Affiliations: [a] Laboratory of Genetic Toxicology, National Institute of Pediatrics, Mexico City, Mexico | [b] Department of Pediatric Oncology, National Institute of Pediatrics, Mexico City, Mexico | [c] Oncological Surgery Service, National Institute of Pediatrics, Mexico City, Mexico
Correspondence:
[*]
Corresponding author: Araceli Vences-Mejía, Laboratory of Genetic Toxicology, National Institute of Pediatrics, Insurgentes Sur 3700-C Coyoacán, C.P. 04530 Mexico City, Mexico. Tel.: +52 55 10840900 x 1410; E-mail: [email protected].
Abstract: BACKGROUND: Intratumoral up-regulation of genes coding for drug transporters and metabolizing enzymes, such as MDR1 and CYP3A4, after chemotherapy are linked to cancer drug resistance. However their expression in primary soft tissue sarcomas (STS) prior to drug treatment and their role in innate resistance remain unclear.

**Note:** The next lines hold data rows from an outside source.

(** ** The dispatch engine *)

Definition stream_generator (request_body : list byte) : M unit :=
  try_except
    (decoded <- lift (decode w request_body) ;;
     message <- lift (json_loads w decoded) ;;
     method <- lift (get message "method" JNull) ;;
     if eq_str method "initialize" then
       id <- lift (get message "id" JNull) ;;
       let response :=
         JDict [
           ("jsonrpc", JStr "2.0");
           ("id", id);
           ("result", JDict [
              ("protocolVersion", JStr "2024-11-05");
              ("capabilities", JDict [("tools", JDict [])]);
              ("serverInfo", JDict [
                 ("name", JStr "time-weather-mcp");
                 ("version", JStr "1.0.0")
              ])
           ])
         ] in
       emit (Yield response)
     else
       method <- lift (get message "method" JNull) ;;
       if eq_str method "tools/list" then
         tools <- list_tools ;;
         let tools_dict :=
           map (fun tool =>
                  JDict [
                    ("name", JStr (types.name tool));
                    ("description", JStr (types.description tool));
                    ("inputSchema", types.inputSchema tool)
                  ]) tools in
         id <- lift (get message "id" JNull) ;;
         let response :=
           JDict [
             ("jsonrpc", JStr "2.0");
             ("id", id);
             ("result", JDict [("tools", JList tools_dict)])
           ] in
         emit (Yield response)
       else
         method <- lift (get message "method" JNull) ;;
         if eq_str method "tools/call" then
           params <- lift (get message "params" (JDict [])) ;;
           tool_name <- lift (get params "name" JNull) ;;
           arguments <- lift (get params "arguments" (JDict [])) ;;
           try_except
             (result <- call_tool tool_name arguments ;;
              let content :=
                map (fun content =>
                       JDict [
                         ("type", JStr (types.type content));
                         ("text", JStr (types.text content))
                       ]) result in
              id <- lift (get message "id" JNull) ;;
              let response :=
                JDict [
                  ("jsonrpc", JStr "2.0");
                  ("id", id);
                  ("result", JDict [("content", JList content)])
                ] in
              emit (Yield response))
             (fun e =>
                id <- lift (get message "id" JNull) ;;
                let error_response :=
                  JDict [
                    ("jsonrpc", JStr "2.0");
                    ("id", id);
                    ("error", JDict [
                       ("code", JInt (-32000));
                       ("message", JStr (exn_text e))
                    ])
                  ] in
                emit (Yield error_response))
         else
           (* Unknown method *)
           id <- lift (get message "id" JNull) ;;
           method <- lift (get message "method" JNull) ;;
           let error_response :=
             JDict [
               ("jsonrpc", JStr "2.0");
               ("id", id);
               ("error", JDict [
                  ("code", JInt (-32601));
                  ("message", JStr ("Method not found: " ++ py_str method))
               ])
             ] in
           emit (Yield error_response))
    (fun e =>
       let error_response :=
         JDict [
           ("jsonrpc", JStr "2.0");
           ("id", JNull);
           ("error", JDict [
              ("code", JInt (-32700));
              ("message", JStr ("Parse error: " ++ exn_text e))
           ])
         ] in
       emit (Yield error_response)).

End Program.

(** ** Vocabulary of the statements *)

(** What the decode step of [stream_generator] gives for a body. *)
Definition parse (w : World) (request_body : list byte) : outcome json :=
  match decode w request_body with
  | Return decoded => json_loads w decoded
  | Raise e => Raise e
  end.

(** The envelopes a request is answered with, in the order they are sent. *)
Definition emitted (w : World) (request_body : list byte) : list json :=
  yields (trace (stream_generator w request_body)).

Definition result_envelope (id result : json) : json :=
  JDict [("jsonrpc", JStr "2.0"); ("id", id); ("result", result)].

Definition error_envelope (id : json) (code : Z) (message : string) : json :=
  JDict [("jsonrpc", JStr "2.0"); ("id", id);
         ("error", JDict [("code", JInt code); ("message", JStr message)])].

(** The result of a tool call: the sequence of content items. *)
Definition content_result (items : list types.TextContent) : json :=
  JDict [("content",
          JList (map (fun c => JDict [("type", JStr (types.type c));
                                      ("text", JStr (types.text c))]) items))].

(** A field of a decoded message, [None] when the message is no object or
    has no such field. *)
Definition field (message : json) (key : string) : option json :=
  match message with
  | JDict d => dict_get d key
  | _ => None
  end.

OBJECTIVE: The aim of this study was characterize MDR1 and CYP3A4 expression pattern before to chemotherapy and its clinical implication in pediatric STS. METHODS: In this prospective study we analyzed MDR1 and CYP3A4 mRNA expression in both normal and tumor tissues from 28 newly diagnosed STS pediatric and then compared with patients’ clinical-pathological data, including chemotherapy response. RESULTS: Our data showed that the expression of the MDR1 gene was significantly higher in malignant tissue than in the normal tissues of patients with STS. In addition, high MDR1 expression was significantly associated with local advances, as well as poor response to treatment. In contrast, CYP3A4 expression level was negligible in both tumoral and non-tumoral tissues. CONCLUSIONS: These results suggest that a significant mRNA level of MDR1 gene was intrinsically present in STS before exposure to chemotherapeutic drugs, suggesting that MDR1 may be important contributors of innate chemoresistance of this tumor type.